Governor Andrew Cuomo is reportedly pushing to “upend the presidential primary calendar” by having voters head to the polls in February rather than April.
If Cuomo makes the decision to veto a bill that would set the presidential primary to Tuesday, April 28, it would occur just a few weeks after the Iowa caucuses and New Hampshire primary, which are considered to be “pivotal.”
Cuomo may also approve of moving New York’s legislative primaries for state Senate and Assembly, currently scheduled for June 23, 2020, to coincide with a February presidential primary.
However, officials say that many steps would need to be taken in order to turn this potential plan into a reality.
For starters, lawmakers would have to be called back to Albany for a special legislative session. They would have to vote on the new legislation that establishes a February date for both state and presidential primaries, officials say.
From there, petitioning to get on the ballot would need to start as early as October, officials say.
Some experts say this move could be considered a type of “incumbent protection program,” as an expedited timetable would likely work against the challenging incumbents and favor those who are more established.
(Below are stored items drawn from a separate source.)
(** X19: the Image Publisher run without arguments.  It ends with
    status 0 exactly when nothing fails: the coordinate and the
    credentials are given, the tag can be resolved, the manifest lists at
    least one service, the build, the login and every push succeed, and
    the host lets the tagging override be written and removed.  It has
    then run, in this order: the git commands behind the tag, the
    listing of the services, the build with the tagging override, the
    login, and one push per image reference; at its end the tagging
    override is gone and the other files are as they were. *)
Theorem the_publisher_succeeds_exactly_when H E argv0 s :
  (fst (run (Local.build_and_push H E argv0 []) s) = 0%Z
   <-> sound_run E
       /\ Local.open_error H OVERRIDE_FILE = None
       /\ Local.rm_error H OVERRIDE_FILE = None)
  /\ (sound_run E ->
      Local.open_error H OVERRIDE_FILE = None ->
      Local.rm_error H OVERRIDE_FILE = None ->
      commands (trace (snd (run (Local.build_and_push H E argv0 []) s)))
      = commands (trace s) ++ tag_commands E
        ++ [ComposeConfigServices; ComposeBuild OVERRIDE_FILE;
            DockerLogin (or_empty (DOCKERHUB_USERNAME E))]
        ++ map DockerPush
             (image_names (or_empty (DOCKERHUB_REPO E)) (preferred_tag E)
                (Text.strip_trailing_newlines (snd (config_services E))))
      /\ fs (snd (run (Local.build_and_push H E argv0 []) s))
         = delete OVERRIDE_FILE (fs s)).
Proof.
  assert (Hwilling : Local.open_error H OVERRIDE_FILE = None ->
                     Local.rm_error H OVERRIDE_FILE = None ->
                     run (Local.build_and_push H E argv0 []) s
                     = run (build_and_push E argv0 []) s).
  { intros Ho Hr. apply run_ext. unfold Local.build_and_push, build_and_push.
    apply bind_ext_at; [apply publish_willing, Ho|].
    intros r s1 Hp. rewrite (cleanup_willing H (snd r) Hr).
    apply local_publish_next in Hp as [_ Hp]. unfold publish in Hp.
    apply bind_next_inv in Hp as (wf & s2 & Hparse & Hp).
    do 8 (apply bind_next_inv in Hp as (? & ? & _ & Hp)).
    injection Hparse as <- _. injection Hp as <- _. reflexivity. }
  destruct (sound_run_exit_status E argv0 s) as [Hiff Heffects].
  split; [split|].
  - intros Hzero.
    assert (Hboth : Local.open_error H OVERRIDE_FILE = None
                    /\ Local.rm_error H OVERRIDE_FILE = None).
    { unfold run, Local.build_and_push in Hzero.
      pose proof (local_publish_exit H E argv0 [] s) as Hexit.
      destruct (Local.publish H E argv0 [] s) as [[r|c] s1] eqn:Hp;
        cbn [fst] in Hexit.
      - destruct (local_publish_next H E argv0 [] s r s1 Hp) as [Ho _].
        split; [exact Ho|].
        rewrite (bind_next _ _ _ _ _ Hp) in Hzero.
        pose proof (local_update_workflow_exit H E (fst r) (snd r) s1) as Hwf.
        unfold exits_nonzero in Hwf.
        destruct (Local.update_workflow H E (fst r) (snd r) s1)
          as [[[]|c] s2] eqn:Hu; cbn [fst] in Hwf.
        + rewrite (bind_next _ _ _ _ _ Hu) in Hzero.
          unfold Local.cleanup, Local.remove in Hzero.
          destruct (Local.rm_error H OVERRIDE_FILE); [|reflexivity].
          revert Hzero. sh_simpl. discriminate.
        + rewrite (bind_exit _ _ _ _ _ Hu) in Hzero. cbn [fst] in Hzero.
          exfalso. exact (Hwf c eq_refl Hzero).
      - rewrite (bind_exit _ _ _ _ _ Hp) in Hzero. cbn [fst] in Hzero.
        destruct (Hexit c eq_refl Hzero) as [[]|[]]. }
    destruct Hboth as [Ho Hr]. rewrite (Hwilling Ho Hr) in Hzero.
    split; [apply Hiff, Hzero|auto].
  - intros (Hsound & Ho & Hr). rewrite (Hwilling Ho Hr). apply Hiff, Hsound.
  - intros Hsound Ho Hr. rewrite (Hwilling Ho Hr). apply Heffects, Hsound.
Qed.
These incumbents can often get their campaigns up and running more easily.
Officials say that if it's approved, the new timetable may also work better for current lawmakers because it wouldn’t interfere with the legislative calendar as heavily.
This decision, if made, would also likely “rattle” the Democratic National Committee, which has established the early primary states as Iowa, New Hampshire, Nevada and South Carolina. New York could be faced with penalties such as a failure to have all of its delegates seated at the convention.
For the most part, officials seem to agree that this plan, though a fascinating idea, is quite unlikely to come to fruition.
"There is no consideration whatsoever to moving legislative and Congressional primaries,” said Mike Whyland, a spokesperson for Assembly Speaker Carl Heastie.